Alsym has been producing prototypes at a small factory in Woburn, Massachusetts, for the past two years, and early this year it expanded its capacity and began sending samples to customers for field testing.
In addition to major utilities, the company works with municipalities, generator manufacturers and suppliers of behind-the-meter power for residential and commercial buildings. The company is also in talks with major chemical manufacturers and metal processing plants to provide an energy storage system to reduce their carbon footprint, something they said was not feasible with lithium-ion batteries due to their flammability, or with non-lithium batteries due to their flammability. their large space requirements.
Another crucial area is data centers. With the growth of AI, the demand for data centers – and their energy consumption – will increase.
“We must drive the AI and digitalization revolution without endangering our planet,” says Varanasi, adding that lithium batteries are not suitable for co-location with data centers due to flammability risks. “Alsym batteries are well positioned to provide a safer, more sustainable alternative. Intermittency is also a key issue for electrolyzers used in green hydrogen production and other markets.”

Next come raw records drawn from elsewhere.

(** ** Items on the network environment *)

Record ClashModeItem := mkClashModeItem { cm_clashServer : bool; cm_mode : string }.
(** Before [Start] there is no Clash server. *)
Definition NewClashModeItem (mode : string) : ClashModeItem := mkClashModeItem false mode.
Definition ClashModeItem_Start (registered : bool) (r : ClashModeItem) : ClashModeItem :=
  mkClashModeItem registered (cm_mode r).
Definition ClashModeItem_Match (w : World) (r : ClashModeItem) : bool :=
  if cm_clashServer r then EqualFold (ClashServer_Mode w) (cm_mode r) else false.

Record NetworkTypeItem := mkNetworkTypeItem { nt_networkType : list N }.
Definition NewNetworkTypeItem (networkType : list N) : NetworkTypeItem := mkNetworkTypeItem networkType.
Definition NetworkTypeItem_Match (w : World) (r : NetworkTypeItem) : bool :=
  match DefaultNetworkInterface w with
  | None => false
  | Some i => bool_decide (ni_Type i ∈ nt_networkType r)
  end.
(** [C.InterfaceType.String]. *)
Definition InterfaceType_String (t : N) : string :=
  match t with
  | 0%N => "wifi" | 1%N => "cellular" | 2%N => "ethernet" | 3%N => "other"
  | _ => format_uint t
  end.
Definition NetworkTypeItem_String (r : NetworkTypeItem) : string :=
  describe "network_type" (map InterfaceType_String (nt_networkType r)).

Definition NetworkIsExpensiveItem_Match (w : World) : bool :=
  match DefaultNetworkInterface w with None => false | Some i => ni_Expensive i end.
Definition NetworkIsExpensiveItem_String : string := "network_is_expensive=true".
Definition NetworkIsConstrainedItem_Match (w : World) : bool :=
  match DefaultNetworkInterface w with None => false | Some i => ni_Constrained i end.
(** The source prints the name of the other item here. *)
Definition NetworkIsConstrainedItem_String : string := "network_is_expensive=true".

Record WIFISSIDItem := mkWIFISSIDItem { ws_ssidList : list string; ws_ssidMap : gmap string bool }.
Definition NewWIFISSIDItem (l : list string) : WIFISSIDItem := mkWIFISSIDItem l (make_bool_map l).
Definition WIFISSIDItem_Match (w : World) (r : WIFISSIDItem) : bool :=
  map_bool (ws_ssidMap r) (WIFIState_SSID w).
Definition WIFISSIDItem_String (r : WIFISSIDItem) : string := describe "wifi_ssid" (ws_ssidList r).

Record WIFIBSSIDItem := mkWIFIBSSIDItem { wb_bssidList : list string; wb_bssidMap : gmap string bool }.
Definition NewWIFIBSSIDItem (l : list string) : WIFIBSSIDItem := mkWIFIBSSIDItem l (make_bool_map l).
Definition WIFIBSSIDItem_Match (w : World) (r : WIFIBSSIDItem) : bool :=
  map_bool (wb_bssidMap r) (WIFIState_BSSID w).
Definition WIFIBSSIDItem_String (r : WIFIBSSIDItem) : string := describe "wifi_bssid" (wb_bssidList r).
Section Zero.
Context {X : Externals}.
Definition is_none {A} (o : option A) : bool := match o with None => true | _ => false end.
Definition RouteActionOptions_isZero (o : RouteActionOptions) : bool :=
  str_empty (oa_Outbound o) && bool_decide (oa_Raw o = RawRouteOptions_zero).
Definition RejectActionOptions_isZero (o : RejectActionOptions) : bool :=
  str_empty (ore_Method o) && negb (ore_NoDrop o).
Definition RuleActionOptions_isZero (a : RuleActionOptions) : bool :=
  str_empty (oact_Action a)
  && RouteActionOptions_isZero (oact_RouteOptions a)
  && bool_decide (oact_RouteOptionsOptions a = RawRouteOptions_zero)
  && oad_zero (oact_DirectOptions a)
  && RouteActionOptions_isZero (oact_BypassOptions a)
  && RejectActionOptions_isZero (oact_RejectOptions a)
  && negb (nonempty (osn_Sniffer (oact_SniffOptions a))) && (osn_Timeout (oact_SniffOptions a) =? 0)%Z
  && str_empty (ors_Server (oact_ResolveOptions a)) && (ors_Strategy (oact_ResolveOptions a) =? 0)%N
  && negb (ors_DisableCache (oact_ResolveOptions a)) && is_none (ors_RewriteTTL (oact_ResolveOptions a))
  && is_none (ors_ClientSubnet (oact_ResolveOptions a)).
Definition DNSRuleActionOptions_isZero (a : DNSRuleActionOptions) : bool :=
  str_empty (odact_Action a)
  && str_empty (odr_Server (odact_RouteOptions a)) && (odr_Strategy (odact_RouteOptions a) =? 0)%N
  && negb (odr_DisableCache (odact_RouteOptions a)) && is_none (odr_RewriteTTL (odact_RouteOptions a))
  && is_none (odr_ClientSubnet (odact_RouteOptions a)) && negb (odr_BypassIfFailed (odact_RouteOptions a))
  && (odo_Strategy (odact_RouteOptionsOptions a) =? 0)%N
  && negb (odo_DisableCache (odact_RouteOptionsOptions a))
  && is_none (odo_RewriteTTL (odact_RouteOptionsOptions a))
  && is_none (odo_ClientSubnet (odact_RouteOptionsOptions a))
  && RejectActionOptions_isZero (odact_RejectOptions a)
  && is_none (opd_Rcode (odact_PredefinedOptions a)) && negb (nonempty (opd_Answer (odact_PredefinedOptions a)))
  && negb (nonempty (opd_Ns (odact_PredefinedOptions a)))
  && negb (nonempty (opd_Extra (odact_PredefinedOptions a))).
End Zero.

Varanasi views Alsym as a platform company, and Chatter says Alsym is already working on other battery chemistries that have higher density and maintain performance at even more extreme temperatures.
“If you use one material in a battery, and the whole world starts using it, then you run out of material,” Varanasi says. “What we have is a platform that has allowed us to come up with not just one chemistry, but at least three or four chemistries aimed at different applications so that no specific set of materials comes under pressure in terms of offer.”